(** socket.on('message_read') (lines 956-1049).  Clock readings: 0 the
    first [readAt]; 1 the grace window of the [find]; 2 and 3 the grace
    window and the [deliveredAt] of the delivered update; 4 and 5 the
    five-second window and the [readAt] of the second read update; 6 and
    up the timestamps of the notifications. *)
Definition message_read_socket (env : Env) (sock : Socket) (chat : nat)
    (st : Server) : Server * list Event :=
  if negb (storeUp env) then (st, [])
  else
    let reader := userId sock in
    let '(msgs1, _) :=
      updateMany (λ m, toReader chat reader m && hasStatus delivered m)
        (markRead (clk env 0)) (messages st) in
    let recentSentMessages :=
      find (λ m, toReader chat reader m && hasStatus sent m
                 && recent (clk env 1) m) msgs1 in
    let msgs3 :=
      if (0 <? length recentSentMessages)%nat then
        let '(msgs2, _) :=
          updateMany (λ m, toReader chat reader m && hasStatus sent m
                           && recent (clk env 2) m)
            (markDelivered (clk env 3)) msgs1 in
        (updateMany (λ m, toReader chat reader m && hasStatus delivered m
                          && justDelivered (clk env 4) m)
           (markRead (clk env 5)) msgs2).1
      else msgs1 in
    let updatedMessages :=
      take 100 (merge_sort newerFirst
                  (find (λ m, toReader chat reader m && hasStatus read m)
                     msgs3)) in
    let senderIds := setOf (map (λ p, sender p.2) updatedMessages) in
    (setMessages msgs3 st,
     concat (imap (notifySender env sock chat updatedMessages st) senderIds)).

(** POST /api/messages/read (lines 1052-1135).  Clock readings: 0 the
    grace window, 1 [deliveredAt], 2 [readAt], 3 the notification. *)
Definition http_read (env : Env) (cred : Credential) (chat : nat)
    (st : Server) : Server * list Event :=
  if negb (readRouteMounted st) then (st, [reply (failure 404)])
  else
    match cred with
    | NoToken => (st, [reply (failure 401)])
    | BadToken => (st, [reply (failure 500)])
    | Token reader =>
        if negb (storeUp env) then (st, [reply (failure 500)])
        else
          let '(msgs1, deliveredCount) :=
            updateMany (λ m, toReader chat reader m && hasStatus sent m
                             && recent (clk env 0) m)
              (markDelivered (clk env 1)) (messages st) in
          let '(msgs2, readCount) :=
            updateMany (λ m, toReader chat reader m && hasStatus delivered m)
              (markRead (clk env 2)) msgs1 in
          let notification :=
            match chats st !! chat with
            | Some c =>
                match List.find (λ p, negb (String.eqb p reader))
                        (participants c) with
                | Some senderId =>
                    match socketOf senderId st with
                    | Some senderSocket =>
                        [message_read (sid senderSocket) chat reader None
                           (clk env 3) (readCount + deliveredCount)]
                    | None => []
                    end
                | None => []
                end
            | None => []
            end in
          (setMessages msgs2 st,
           notification
           ++ [reply (readOk deliveredCount readCount
                        (readCount + deliveredCount))])
    end.

(** ** GET /api/chats/:chatId/messages (lines 612-669) *)

(** One formatted message; [None] when the populated sender is null.
    [isRead] is not a path of the schema, so [message.isRead || false] is
    [false]. *)
Definition formatMessage (uid : string) (st : Server) (p : nat * Message)
  : option Formatted :=
  match users st !! sender p.2 with
  | Some name =>
      Some (mkFormatted p.1 (content p.2) (sender p.2) name (timestamp p.2)
              (String.eqb (sender p.2) uid) false (readAt p.2))
  | None => None
  end.

Definition get_messages (env : Env) (cred : Credential) (chat : nat)
    (st : Server) : list Event :=
  match cred with
  | NoToken => [reply (failure 401)]
  | BadToken => [reply (failure 500)]
  | Token uid =>
      if negb (storeUp env) then [reply (failure 500)]
      else
        match chats st !! chat with
        | Some c =>
            if bool_decide (uid ∈ participants c) then
              match mapM (formatMessage uid st)
                      (merge_sort olderFirst
                         (find (λ m, bool_decide (chatId m = chat))
                            (messages st))) with
              | Some formatted => [reply (messagesOk formatted)]
              | None => [reply (failure 500)]
              end
            else [reply (failure 403)]
        | None => [reply (failure 403)]
        end
  end.

(** ** Presence (lines 722-739, 783-836, 1137-1142) *)

Definition _updateUserOnlineStatus (env : Env) (uid : string) (st : Server)
  : Server * list Event :=
  (setOnlineUsers (Some (default ∅ (onlineUsers st) ∪ {[uid]})) st,
   [user_online uid (clk env 0)]).

Definition _updateUserOfflineStatus (env : Env) (uid : string) (st : Server)
  : Server * list Event :=
  (setOnlineUsers ((λ s : gset string, s ∖ {[uid]}) <$> onlineUsers st) st,
   [user_offline uid (clk env 0)]).
(** * deno-debug: namespace selection and the format pre-pass of [debug.ts]

    A shallow embedding of [src/debug.ts].  The ECMAScript built-ins the
    module relies on ([String.prototype.split], [String.prototype.replace],
    [RegExp]) are interpreted for the fragment the module exercises; strings
    are sequences of code units, here restricted to the range 0..255
    ([list ascii]). *)

From Stdlib Require Import Ascii String ZArith Bool Lia.
From stdpp Require Import base option list gmap strings pretty.

Local Open Scope list_scope.
Local Open Scope char_scope.

(** ** Strings *)

Abbreviation str := (list ascii).

Definition lit (s : string) : str := list_ascii_of_string s.

(** ECMAScript [LineTerminator] (code units up to 255): LF and CR. *)
Definition is_line_terminator (c : ascii) : bool :=
  Ascii.eqb c "010" || Ascii.eqb c "013".

(** ECMAScript [\s] (code units up to 255): TAB, LF, VT, FF, CR, SP, NBSP. *)
Definition is_white_space (c : ascii) : bool :=
  Ascii.eqb c "009" || Ascii.eqb c "010" || Ascii.eqb c "011" ||
  Ascii.eqb c "012" || Ascii.eqb c "013" || Ascii.eqb c " " ||
  Ascii.eqb c "160".

(** The character class [[\s,]] used by [enable] to split selectors. *)
Definition is_separator (c : ascii) : bool :=
  is_white_space c || Ascii.eqb c ",".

=-=-=

▶ _What the exercise asks_
Display every line of the listing that contains the string "storeUp".

▶ _Answer_
  if negb (storeUp env) then (st, [])
        if negb (storeUp env) then (st, [reply (failure 500)])
      if negb (storeUp env) then [reply (failure 500)]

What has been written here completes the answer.